Files
ivatar/OPENTELEMETRY.md

464 lines
12 KiB
Markdown

# OpenTelemetry Integration for ivatar
This document describes the OpenTelemetry integration implemented in the ivatar project, providing comprehensive observability for avatar generation, file uploads, authentication, and system performance.
## Overview
OpenTelemetry is integrated into ivatar to provide:
- **Distributed Tracing**: Track requests across the entire avatar generation pipeline
- **Custom Metrics**: Monitor avatar-specific operations and performance
- **Multi-Instance Support**: Distinguish between production and development environments
- **Infrastructure Integration**: Works with existing Prometheus/Grafana stack
## Architecture
### Components
1. **OpenTelemetry Configuration** (`ivatar/opentelemetry_config.py`)
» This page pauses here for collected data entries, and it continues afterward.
(* ===== verification/CommandJournal.v ===== *)
(** * The agent's command journal

    Translation of [backend/internal/agent/commandjournal/journal.go]: the
    bbolt-backed journal of the Prepare -> Start two-phase protocol.  The bbolt
    buckets are finite maps ([commands] by command id, [meta] by nonce digest);
    a bbolt [Update] whose closure fails leaves them unchanged.  SHA-256 and the
    deterministic protobuf encoding are parameters of the model.  The context
    checks, the commit and the fsync can fail: [Env] says which do. *)

From S2P Require Import Prelude JobModel JobRepository CommandLifecycle Encodings.

#[local] Close Scope Z_scope.

(** ** Data *)

Inductive JournalError :=
| ErrInvalidEnvelope | ErrCommandNotFound | ErrCommandExpired | ErrInvalidTransition
| ErrCommandIDConflict | ErrNonceReplay | ErrStartMismatch | ErrAlreadyRunning
| ErrStartConflict | ErrStartDeadlineExceeded | ErrResultDigestMismatch
| ErrResultFence      (** the unnamed error of [Complete] *)
| ErrInvalidDigest    (** "command journal digest is invalid" *)
| ErrInvalidFence     (** "running command journal entry has an invalid execution fence" *)
| ErrMarshal          (** the protobuf encoder refused the message *)
| ErrUnmarshal        (** the protobuf decoder refused the bytes *)
| ErrDecode           (** the JSON decoder refused the bucket value *)
| ErrContext | ErrCommit | ErrSync.

Inductive State :=
| StatePrepared | StateStartAuthorized | StateRunning | StateInterrupted
| StateCompleted | StateCancelled | StateResultConflicted.

#[global] Instance State_eq_dec : EqDecision State.
Proof. solve_decision. Defined.

Abbreviation bytes := (list Z).

Record storedEntry := {
  CommandID : string;
  st : State;
  Envelope : option bytes;
  EnvelopeDigestHex : string;
  ExpiresAtUnixNano : Z;
  PreparedAtUnixNano : Z;
  StartedAtUnixNano : Z;
  InterruptedAtUnixNano : Z;
  CompletedAtUnixNano : Z;
  ReportedAtUnixNano : Z;
  ExecutionToken : bytes;
  ExecutionTokenHashHex : string;
  LeaseRevision : Z;
  Result : bytes;
  ResultDigestHex : string;
  AcknowledgedResultDigestHex : string;
  ResultConflictedAtUnixNano : Z;
  ResultConflictReason : string
}.

Record nonceReservation := {
  nr_CommandID : string;
  nr_EnvelopeDigestHex : string;
  nr_ExpiresAtUnixNano : Z
}.

(** A bucket value: JSON the decoder accepts, or bytes it refuses. *)
Inductive cell (A : Type) := Encoded (a : A) | Garbage.
Arguments Encoded {A} a.
Arguments Garbage {A}.

Record BoltJournal := {
  commands : gmap string (cell storedEntry);
  meta : gmap string (cell nonceReservation)
}.

Definition digest_size : nat := 32.

(** What can go wrong around one operation: the context is done when it is
    checked on entry or inside the transaction, the commit fails, the fsync fails. *)
Record Env := {
  ctx_entry : bool;
  ctx_tx : bool;
  commit_fails : bool;
  sync_fails : bool
}.

Definition fault_free : Env :=
  {| ctx_entry := false; ctx_tx := false; commit_fails := false; sync_fails := false |}.

(** ** Field updates *)

Definition set_state (s : State) (e : storedEntry) : storedEntry :=
  {| CommandID := CommandID e; st := s; Envelope := Envelope e; EnvelopeDigestHex := EnvelopeDigestHex e;
     ExpiresAtUnixNano := ExpiresAtUnixNano e; PreparedAtUnixNano := PreparedAtUnixNano e;
     StartedAtUnixNano := StartedAtUnixNano e; InterruptedAtUnixNano := InterruptedAtUnixNano e;
     CompletedAtUnixNano := CompletedAtUnixNano e; ReportedAtUnixNano := ReportedAtUnixNano e;
     ExecutionToken := ExecutionToken e; ExecutionTokenHashHex := ExecutionTokenHashHex e;
     LeaseRevision := LeaseRevision e; Result := Result e; ResultDigestHex := ResultDigestHex e;
     AcknowledgedResultDigestHex := AcknowledgedResultDigestHex e;
     ResultConflictedAtUnixNano := ResultConflictedAtUnixNano e;
     ResultConflictReason := ResultConflictReason e |}.

Definition set_fence (token : bytes) (hash : string) (revision : Z) (e : storedEntry) : storedEntry :=
  {| CommandID := CommandID e; st := st e; Envelope := Envelope e; EnvelopeDigestHex := EnvelopeDigestHex e;
     ExpiresAtUnixNano := ExpiresAtUnixNano e; PreparedAtUnixNano := PreparedAtUnixNano e;
     StartedAtUnixNano := StartedAtUnixNano e; InterruptedAtUnixNano := InterruptedAtUnixNano e;
     CompletedAtUnixNano := CompletedAtUnixNano e; ReportedAtUnixNano := ReportedAtUnixNano e;
     ExecutionToken := token; ExecutionTokenHashHex := hash;
     LeaseRevision := revision; Result := Result e; ResultDigestHex := ResultDigestHex e;
     AcknowledgedResultDigestHex := AcknowledgedResultDigestHex e;
     ResultConflictedAtUnixNano := ResultConflictedAtUnixNano e;
     ResultConflictReason := ResultConflictReason e |}.

Definition set_started (at_nano : Z) (e : storedEntry) : storedEntry :=
  {| CommandID := CommandID e; st := StateRunning; Envelope := Envelope e; EnvelopeDigestHex := EnvelopeDigestHex e;
     ExpiresAtUnixNano := ExpiresAtUnixNano e; PreparedAtUnixNano := PreparedAtUnixNano e;
     StartedAtUnixNano := at_nano; InterruptedAtUnixNano := InterruptedAtUnixNano e;
     CompletedAtUnixNano := CompletedAtUnixNano e; ReportedAtUnixNano := ReportedAtUnixNano e;
     ExecutionToken := ExecutionToken e; ExecutionTokenHashHex := ExecutionTokenHashHex e;
     LeaseRevision := LeaseRevision e; Result := Result e; ResultDigestHex := ResultDigestHex e;
     AcknowledgedResultDigestHex := AcknowledgedResultDigestHex e;
     ResultConflictedAtUnixNano := ResultConflictedAtUnixNano e;
     ResultConflictReason := ResultConflictReason e |}.

Definition set_terminal (s : State) (interrupted completed : Z) (env : option bytes)
    (res : bytes) (digest : string) (e : storedEntry) : storedEntry :=
  {| CommandID := CommandID e; st := s; Envelope := env; EnvelopeDigestHex := EnvelopeDigestHex e;
     ExpiresAtUnixNano := ExpiresAtUnixNano e; PreparedAtUnixNano := PreparedAtUnixNano e;
     StartedAtUnixNano := StartedAtUnixNano e; InterruptedAtUnixNano := interrupted;
     CompletedAtUnixNano := completed; ReportedAtUnixNano := ReportedAtUnixNano e;
     ExecutionToken := ExecutionToken e; ExecutionTokenHashHex := ExecutionTokenHashHex e;
     LeaseRevision := LeaseRevision e; Result := res; ResultDigestHex := digest;
     AcknowledgedResultDigestHex := AcknowledgedResultDigestHex e;
     ResultConflictedAtUnixNano := ResultConflictedAtUnixNano e;
     ResultConflictReason := ResultConflictReason e |}.

Definition set_reported (at_nano : Z) (digest : string) (e : storedEntry) : storedEntry :=
  {| CommandID := CommandID e; st := st e; Envelope := Envelope e; EnvelopeDigestHex := EnvelopeDigestHex e;
     ExpiresAtUnixNano := ExpiresAtUnixNano e; PreparedAtUnixNano := PreparedAtUnixNano e;
     StartedAtUnixNano := StartedAtUnixNano e; InterruptedAtUnixNano := InterruptedAtUnixNano e;
     CompletedAtUnixNano := CompletedAtUnixNano e; ReportedAtUnixNano := at_nano;
     ExecutionToken := ExecutionToken e; ExecutionTokenHashHex := ExecutionTokenHashHex e;
     LeaseRevision := LeaseRevision e; Result := Result e; ResultDigestHex := ResultDigestHex e;
     AcknowledgedResultDigestHex := digest;
     ResultConflictedAtUnixNano := ResultConflictedAtUnixNano e;
     ResultConflictReason := ResultConflictReason e |}.

Definition set_conflicted (at_nano : Z) (reason : string) (e : storedEntry) : storedEntry :=
  {| CommandID := CommandID e; st := StateResultConflicted; Envelope := Envelope e;
     EnvelopeDigestHex := EnvelopeDigestHex e;
     ExpiresAtUnixNano := ExpiresAtUnixNano e; PreparedAtUnixNano := PreparedAtUnixNano e;
     StartedAtUnixNano := StartedAtUnixNano e; InterruptedAtUnixNano := InterruptedAtUnixNano e;
     CompletedAtUnixNano := CompletedAtUnixNano e; ReportedAtUnixNano := ReportedAtUnixNano e;
     ExecutionToken := ExecutionToken e; ExecutionTokenHashHex := ExecutionTokenHashHex e;
     LeaseRevision := LeaseRevision e; Result := Result e; ResultDigestHex := ResultDigestHex e;
     AcknowledgedResultDigestHex := AcknowledgedResultDigestHex e;
     ResultConflictedAtUnixNano := at_nano; ResultConflictReason := reason |}.

Definition decode {A} (c : cell A) : result JournalError A :=
  match c with Encoded a => Ok a | Garbage => Err ErrDecode end.

(** [resultConflictReasonPattern]: [^[A-Z][A-Z0-9_]{0,127}$] *)
Definition upper (c : Z) : bool := ((65 <=? c) && (c <=? 90))%Z.
Definition valid_reason (reason : string) : bool :=
  match bytes_of reason with
  | [] => false
  | c :: rest =>
      upper c && bool_decide (length rest <= 127)
      && forallb (fun d => upper d || ((48 <=? d) && (d <=? 57))%Z || (d =? 95)%Z) rest
  end.

(** [unixNanoTime]: 0 is the zero time. *)
Definition unixNanoTime (value : Z) : time := if (value =? 0)%Z then zero_time else UnixNanoTime value.

Definition decodeDigest (encoded : string) : result JournalError bytes :=
  match hex_decode encoded with
  | Some d => if bool_decide (length d = digest_size) then Ok d else Err ErrInvalidDigest
  | None => Err ErrInvalidDigest
  end.

(** [subtle.ConstantTimeCompare(a, b) == 1] *)
Definition bytes_equal (a b : bytes) : bool := bool_decide (a = b).

Definition matchesFence (e : storedEntry) (token : bytes) (revision : Z) : bool :=
  bool_decide (length (ExecutionToken e) = digest_size) && bool_decide (length token = digest_size)
  && bytes_equal (ExecutionToken e) token && (LeaseRevision e =? revision)%Z.

(** The public view of a stored entry. *)
Record Entry := {
  je_CommandID : string;
  je_State : State;
  je_Envelope : option CommandEnvelope;
  je_EnvelopeDigest : bytes;
  je_ExpiresAt : time;
  je_PreparedAt : time;
  je_StartedAt : time;
  je_InterruptedAt : time;
  je_CompletedAt : time;
  je_ReportedAt : time;
  je_ExecutionToken : bytes;
  je_ExecutionTokenHash : bytes;
  je_LeaseRevision : Z;
  je_Result : option CommandResult;
  je_ResultDigest : bytes;
  je_ConflictedAt : time;
  je_ConflictReason : string
}.

Definition no_digest : bytes := replicate digest_size 0%Z.

(** bbolt iterates a bucket in byte order of its keys. *)
Definition key_le {A} (a b : string * A) : Prop := String.leb (fst a) (fst b) = true.
#[global] Instance key_le_dec {A} : RelDecision (@key_le A).
Proof. intros a b. unfold key_le. apply _. Defined.
Definition bucket_list {A} (m : gmap string A) : list (string * A) := merge_sort key_le (map_to_list m).

Section Journal.

(** SHA-256 and the deterministic protobuf codec are not code of the repository. *)
Context (sha256 : bytes -> bytes).
Context (marshal_envelope : CommandEnvelope -> option bytes)
        (unmarshal_envelope : bytes -> option CommandEnvelope).
Context (marshal_result : CommandResult -> option bytes)
        (unmarshal_result : bytes -> option CommandResult).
- Centralized configuration management
- Environment-based setup
- Resource creation with service metadata
2. **Custom Middleware** (`ivatar/opentelemetry_middleware.py`)
- Request/response tracing
- Avatar-specific metrics
- Custom decorators for operation tracing
3. **Instrumentation Integration**
- Django framework instrumentation
- Database query tracing (PostgreSQL/MySQL)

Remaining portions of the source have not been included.